We recently came across an article on the AJMC.com website relating to Cannabis & Parkinson's - The AJMC or the Centre for Biosimilars site is where the worlds of clinical, regulatory, and economical outcomes for specialized pharmaceutical biotechnology meet: The Center for Biosimilars is your online resource for emerging technologies, with a focus on improving critical thinking in the field to impact patient outcomes.
The article on the AJMC website highlights research indicating that cannabis can help alleviate the symptoms of Parkinson's disease, a neurodegenerative disorder that affects movement and can lead to tremors, stiffness, and difficulty with balance and coordination. Parkinson's disease is caused by a loss of dopamine-producing cells in the brain, which results in a lack of control over muscle movements.
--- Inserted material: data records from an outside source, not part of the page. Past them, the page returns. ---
(** * Further properties of the parser *)

(** ** Every change of a mapping is an opening or one of the updates *)

Lemma indi_line_cases (s s' : State) (tag data : string) :
  indi_line s tag data = inr s' ->
  people s' = people s
  \/ exists c p f, indi_update f /\ people s !! c = Some p
                   /\ people s' = <[c := f p]> (people s).
Proof.
  unfold indi_line. intros H.
  repeat case_match; inv_ret H; simpl; try (by left);
    match goal with
    | Hm : modify _ _ _ = inr _ |- _ =>
        apply modify_inv in Hm as (c & p & _ & Hp & ->)
    end;
    right; exists c, p; eexists; (split; [| by split]); constructor.
Qed.

Lemma fam_line_cases (s s' : State) (tag data : string) :
  fam_line s tag data = inr s' ->
  families s' = families s
  \/ exists c p f, fam_update f /\ families s !! c = Some p
                   /\ families s' = <[c := f p]> (families s).
Proof.
  unfold fam_line. intros H.
  repeat case_match; inv_ret H; simpl; try (by left);
    match goal with
    | Hm : modify _ _ _ = inr _ |- _ =>
        apply modify_inv in Hm as (c & p & _ & Hp & ->)
    end;
    right; exists c, p; eexists; (split; [| by split]); constructor.
Qed.

Lemma sour_line_cases (s s' : State) (tag data : string) :
  sour_line s tag data = inr s' ->
  sources s' = sources s
  \/ exists c p f, sour_update f /\ sources s !! c = Some p
                   /\ sources s' = <[c := f p]> (sources s).
Proof.
  unfold sour_line. intros H.
  repeat case_match; inv_ret H; simpl; try (by left);
    match goal with
    | Hm : modify _ _ _ = inr _ |- _ =>
        apply modify_inv in Hm as (c & p & _ & Hp & ->)
    end;
    right; exists c, p; eexists; (split; [| by split]); constructor.
Qed.

Lemma step_people_cases (s s' : State) (line : string) :
  step s line = inr s' ->
  people s' = people s
  \/ (exists k, opens line = Some (INDI, k)
                /\ people s' = <[k := new_person k]> (people s))
  \/ exists c p f, indi_update f /\ people s !! c = Some p
                   /\ people s' = <[c := f p]> (people s).
Proof.
  unfold step, opens.
  destruct (parse_line line) as [[[level tag] data] |];
    [destruct (level =? "0") |].
  - intros [= <-]. rewrite new_record_people.
    destruct (opened tag data) as [[[| |] k] |]; try (by left).
    right; left. by exists k.
  - intros H. destruct (current_type s) as [[| |] |].
    + apply indi_line_cases in H as [H | H]; [by left | by right; right].
    + apply fam_line_frame in H as (_ & _ & _ & -> & _). by left.
    + apply sour_line_frame in H as (_ & _ & _ & -> & _). by left.
    + inv_ret H. by left.
  - intros H. inv_ret H. by left.
Qed.

Lemma step_families_cases (s s' : State) (line : string) :
  step s line = inr s' ->
  families s' = families s
  \/ (exists k, opens line = Some (FAM, k)
                /\ families s' = <[k := new_family k]> (families s))
  \/ exists c p f, fam_update f /\ families s !! c = Some p
                   /\ families s' = <[c := f p]> (families s).
Proof.
  unfold step, opens.
  destruct (parse_line line) as [[[level tag] data] |];
    [destruct (level =? "0") |].
  - intros [= <-]. rewrite new_record_families.
    destruct (opened tag data) as [[[| |] k] |]; try (by left).
    right; left. by exists k.
  - intros H. destruct (current_type s) as [[| |] |].
    + apply indi_line_frame in H as (_ & _ & _ & -> & _). by left.
    + apply fam_line_cases in H as [H | H]; [by left | by right; right].
    + apply sour_line_frame in H as (_ & _ & _ & _ & -> & _). by left.
    + inv_ret H. by left.
  - intros H. inv_ret H. by left.
Qed.

Lemma step_sources_cases (s s' : State) (line : string) :
  step s line = inr s' ->
  sources s' = sources s
  \/ (exists k, opens line = Some (SOUR, k)
                /\ sources s' = <[k := new_source k]> (sources s))
  \/ exists c p f, sour_update f /\ sources s !! c = Some p
                   /\ sources s' = <[c := f p]> (sources s).
Proof.
  unfold step, opens.
  destruct (parse_line line) as [[[level tag] data] |];
    [destruct (level =? "0") |].
  - intros [= <-]. rewrite new_record_sources.
    destruct (opened tag data) as [[[| |] k] |]; try (by left).
    right; left. by exists k.
  - intros H. destruct (current_type s) as [[| |] |].
    + apply indi_line_frame in H as (_ & _ & _ & _ & -> & _). by left.
    + apply fam_line_frame in H as (_ & _ & _ & _ & -> & _). by left.
    + apply sour_line_cases in H as [H | H]; [by left | by right; right].
    + inv_ret H. by left.
  - intros H. inv_ret H. by left.
Qed.

(** A property of the records that the fresh record has and every update
    keeps holds of every record after the pass. *)
Section RecordInvariants.

Context {V : Type}.
Variable field : State -> gmap string V.
Variable fresh : string -> V.
Variable update : (V -> V) -> Prop.
Variable t : RecType.

Hypothesis step_cases : forall s s' line,
  step s line = inr s' ->
  field s' = field s
  \/ (exists k, opens line = Some (t, k) /\ field s' = <[k := fresh k]> (field s))
  \/ exists c p f, update f /\ field s !! c = Some p
                   /\ field s' = <[c := f p]> (field s).

Variable P : string -> V -> Prop.
Hypothesis P_fresh : forall k, P k (fresh k).
Hypothesis P_update : forall k p f, update f -> P k p -> P k (f p).

Lemma step_invariant (s s' : State) (line : string) :
  step s line = inr s' -> map_Forall P (field s) -> map_Forall P (field s').
Proof.
  intros H HP.
  destruct (step_cases s s' line H)
    as [-> | [(k & _ & ->) | (c & p & f & Hf & Hp & ->)]]; [done | |].
  - apply map_Forall_insert_2; [apply P_fresh | done].
  - apply map_Forall_insert_2; [| done].
    apply P_update; [done |]. by apply (HP c p).
Qed.

Lemma run_invariant (lines : list string) (s s' : State) :
  run lines s = inr s' -> map_Forall P (field s) -> map_Forall P (field s').
Proof.
  revert s. induction lines as [| line lines IH]; intros s H HP.
  - by injection H as <-.
  - rewrite run_cons in H. apply bind_ret_inv in H as (s1 & H1 & H2).
    eapply IH; [done |]. by eapply step_invariant.
Qed.

End RecordInvariants.

(** ** Invariants of the parsed records *)

Lemma has_key_true {V : Type} (k : string) (d : gmap string V) :
  has_key k d = true <-> is_Some (d !! k).
Proof.
  unfold has_key. destruct (d !! k); split; try done; by intros [? ?].
Qed.

Lemma has_key_false {V : Type} (k : string) (d : gmap string V) :
  has_key k d = false <-> d !! k = None.
Proof. unfold has_key. by destruct (d !! k). Qed.

Lemma indi_update_events (f : Person -> Person) (p : Person) :
  indi_update f ->
  p_events (f p) = p_events p
  \/ (exists d, p_events (f p) = <["birth_date" := d]> (p_events p))
  \/ (exists d, p_events (f p) = <["death_date" := d]> (p_events p))
  \/ (exists d, is_Some (p_events p !! "birth_date")
                /\ p_events (f p) = <["birth_place" := d]> (p_events p))
  \/ (exists d, is_Some (p_events p !! "death_date")
                /\ p_events (f p) = <["death_place" := d]> (p_events p)).
Proof.
  intros [data | data | data | data | data | data | data]; simpl;
    try (by left); try (by right; left; eexists);
    try (by right; right; left; eexists).
  unfold indi_plac.
  destruct (has_key "birth_date" (p_events p)) eqn:Hbd; simpl.
  - destruct (has_key "birth_place" (p_events p)) eqn:Hbp; simpl.
    + destruct (has_key "death_date" (p_events p)) eqn:Hdd; simpl; [| by left].
      destruct (has_key "death_place" (p_events p)); simpl; [by left |].
      right; right; right; right. exists data.
      split; [by apply has_key_true | done].
    + right; right; right; left. exists data.
      split; [by apply has_key_true | done].
  - destruct (has_key "death_date" (p_events p)) eqn:Hdd; simpl; [| by left].
    destruct (has_key "death_place" (p_events p)); simpl; [by left |].
    right; right; right; right. exists data.
    split; [by apply has_key_true | done].
Qed.

Lemma fam_update_events (f : Family -> Family) (x : Family) :
  fam_update f ->
  f_events (f x) = f_events x
  \/ (exists d, f_events (f x) = <["marriage_date" := d]> (f_events x))
  \/ (exists d, is_Some (f_events x !! "marriage_date")
                /\ f_events (f x) = <["marriage_place" := d]> (f_events x)).
Proof.
  intros [data | data | data | data | data]; simpl;
    try (by left); try (by right; left; eexists).
  unfold fam_plac.
  destruct (has_key "marriage_date" (f_events x)) eqn:Hd; simpl; [| by left].
  destruct (has_key "marriage_place" (f_events x)); simpl; [by left |].
  right; right. exists data. split; [by apply has_key_true | done].
Qed.

Lemma indi_update_id (f : Person -> Person) (p : Person) :
  indi_update f -> p_id (f p) = p_id p.
Proof.
  intros [data | data | data | data | data | data | data]; simpl; try done.
  unfold indi_plac. by repeat case_match.
Qed.

Lemma fam_update_id (f : Family -> Family) (x : Family) :
  fam_update f -> f_id (f x) = f_id x.
Proof.
  intros [data | data | data | data | data]; simpl; try done.
  unfold fam_plac. by repeat case_match.
Qed.

Lemma sour_update_id (f : Source -> Source) (x : Source) :
  sour_update f -> s_id (f x) = s_id x.
Proof. by intros [data | data | data | data]. Qed.

Ltac solve_keys :=
  rewrite ?dom_insert_L; try done;
  apply union_subseteq; (split; [| done]);
  apply singleton_subseteq_l;
  rewrite !elem_of_union, !elem_of_singleton; auto 10.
Studies have shown that cannabinoids, the active compounds in cannabis, can help alleviate some of the symptoms of Parkinson's disease. THC, the psychoactive component of cannabis, has been found to improve tremors, bradykinesia (slowness of movement), and rigidity in patients with Parkinson's disease. CBD, another cannabinoid found in cannabis, has been found to have anti-inflammatory and neuroprotective properties, which can help alleviate symptoms associated with Parkinson's disease.
While cannabis may not be a cure for Parkinson's disease, it has shown promise as a complementary therapy that can help alleviate symptoms and improve the quality of life for patients. However, it is important to note that the use of cannabis as a treatment for Parkinson's disease is not yet fully understood and more research is needed to better understand the potential benefits and risks.
In conclusion, the article suggests that cannabis has been shown to relieve Parkinson's disease symptoms and may be a valuable complementary therapy for patients suffering from this debilitating condition. However, further research is needed to fully understand the potential benefits and risks associated with using cannabis as a treatment for Parkinson's disease.
The original study was published in Journal of Parkinson’s Disease, and took place in Germany.